══ Records for the exercise ══
(** * b00t job platform: crawl jobs, garbage collection and the k0mmand3r router

  A shallow embedding of the Python sources

  - [langchain-agent/src/b00t_langchain_agent/k0mmand3r.py]
    (verb table, severity filter, command dispatch, result publishing),
  - [b00t-j0b-py/src/b00t_j0b_py/adk_integration.py]
    (approval handshake, agent execution, ADK job wrappers),
  - [b00t-j0b-py/src/b00t_j0b_py/jobs.py]
    (crawl, digest, binary-content and cleanup jobs).

  Python values are a small inductive type, dictionaries are insertion
  ordered association lists, exceptions are explicit results, and every
  external collaborator (Redis, the agent service, the crawler, the parser
  registry, RQ) is an oracle whose answer may be a value or an exception.
  Exceptions are those below [Exception]; what the jobs [print] is left
  out, the records of the router's logger are kept. *)

From Stdlib Require Import ZArith List Bool Ascii.
From Stdlib Require String.
From stdpp Require Import base option list strings pretty gmap.

Import ListNotations.
Local Open Scope Z_scope.

(* ===================================================================== *)
(** ** Python values, dictionaries and exceptions *)
(* ===================================================================== *)

Module Py.

(** JSON-shaped Python values.  A [VDict] keeps insertion order, like a
    Python [dict]; a float is kept as the decimal literal
    [mantissa * 10 ^ exponent]. *)
Local Set Warnings "-register-all".
Inductive pyval : Type :=
| VNone
| VBool (b : bool)
| VInt (n : Z)
| VFloat (mantissa exponent : Z)
| VStr (s : string)
| VList (l : list pyval)
| VDict (d : list (string * pyval)).

Abbreviation pydict := (list (string * pyval)).

(** Python truthiness ([bool(v)]). *)
Definition truthy (v : pyval) : bool :=
  match v with
  | VNone => false
  | VBool b => b
  | VInt n => negb (n =? 0)
  | VFloat m _ => negb (m =? 0)
  | VStr s => negb (String.eqb s "")
  | VList l => match l with [] => false | _ => true end
  | VDict d => match d with [] => false | _ => true end
  end.

(** [a or b]. *)
Definition py_or (a b : pyval) : pyval := if truthy a then a else b.

(** [d.get(k)] as an option: the first binding of [k]. *)
Fixpoint lookup (k : string) (d : pydict) : option pyval :=
  match d with
  | [] => None
  | (k', v) :: rest => if String.eqb k k' then Some v else lookup k rest
  end.

(** [d.get(k)]: [None] when the key is absent. *)
Definition get (d : pydict) (k : string) : pyval :=
  match lookup k d with Some v => v | None => VNone end.

(** [d.get(k, default)]. *)
Definition get_default (d : pydict) (k : string) (default : pyval) : pyval :=
  match lookup k d with Some v => v | None => default end.

(** [k in d]. *)
Definition mem (k : string) (d : pydict) : bool :=
  match lookup k d with Some _ => true | None => false end.

(** [d[k] = v]: overwrite in place, or append a new binding. *)
Fixpoint set (k : string) (v : pyval) (d : pydict) : pydict :=
  match d with
  | [] => [(k, v)]
  | (k', v') :: rest =>
      if String.eqb k k' then (k, v) :: rest else (k', v') :: set k v rest
  end.

(** [d.update(e)]. *)
Definition update (d e : pydict) : pydict :=
  fold_left (fun acc kv => set (fst kv) (snd kv) acc) e d.

(** [x in xs] for a list or tuple of strings. *)
Definition str_in (x : string) (xs : list string) : bool :=
  existsb (String.eqb x) xs.

(** A raised exception: its class name and [str(e)]. *)
Record exn : Type := Exn { exn_class : string; exn_msg : string }.

(** The result of evaluating a Python expression or call. *)
Inductive outcome (A : Type) : Type :=
| Ret (a : A)
| Raise (e : exn).
Arguments Ret {A} a.
Arguments Raise {A} e.

Definition is_ret {A} (o : outcome A) : bool :=
  match o with Ret _ => true | Raise _ => false end.

(** [d[k]]: raises [KeyError] when the key is absent. *)
Definition subscript (d : pydict) (k : string) : outcome pyval :=
  match lookup k d with
  | Some v => Ret v
  | None => Raise (Exn "KeyError" ("'" +:+ k +:+ "'"))
  end.

(** [k in v] for an arbitrary container [v]. *)
Definition contains (k : string) (v : pyval) : outcome bool :=
  match v with
  | VDict d => Ret (mem k d)
  | VList l =>
      Ret (existsb (fun x => match x with VStr s => String.eqb s k | _ => false end) l)
  | VStr s => Ret (match String.index 0 k s with Some _ => true | None => false end)
  | _ => Raise (Exn "TypeError" "argument is not iterable")
  end.

(** [v[k]] for a string index [k]. *)
Definition item (v : pyval) (k : string) : outcome pyval :=
  match v with
  | VDict d => subscript d k
  | VList _ => Raise (Exn "TypeError" "list indices must be integers or slices, not str")
  | VStr _ => Raise (Exn "TypeError" "string indices must be integers, not 'str'")
  | _ => Raise (Exn "TypeError" "object is not subscriptable")
  end.

(** [v.get(k, default)] on a value that ought to be a dict. *)
Definition get_method (v : pyval) (k : string) (default : pyval) : outcome pyval :=
  match v with
  | VDict d => Ret (get_default d k default)
  | _ => Raise (Exn "AttributeError" "object has no attribute 'get'")
  end.

(** [v[k] = x] on a value that ought to be a dict. *)
Definition set_item (v : pyval) (k : string) (x : pyval) : outcome pyval :=
  match v with
  | VDict d => Ret (VDict (set k x d))
  | _ => Raise (Exn "TypeError" "object does not support item assignment")
  end.

(** Values that can be members of a [set]. *)
Definition hashable (v : pyval) : bool :=
  match v with
  | VList _ | VDict _ => false
  | _ => true
  end.

(** [a == b] on hashable values; [True == 1] and [False == 0] as in Python,
    floats by their literal. *)
Definition scalar_eqb (a b : pyval) : bool :=
  match a, b with
  | VNone, VNone => true
  | VBool x, VBool y => Bool.eqb x y
  | VInt x, VInt y => x =? y
  | VBool x, VInt y | VInt y, VBool x => y =? (if x then 1 else 0)
  | VFloat m e, VFloat m' e' => (m =? m') && (e =? e')
  | VStr x, VStr y => String.eqb x y
  | _, _ => false
  end.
═══
*Problem*. Where a line of the records contains the word "insertion", copy that line.

*Answer box*.
  Python values are a small inductive type, dictionaries are insertion
(** JSON-shaped Python values.  A [VDict] keeps insertion order, like a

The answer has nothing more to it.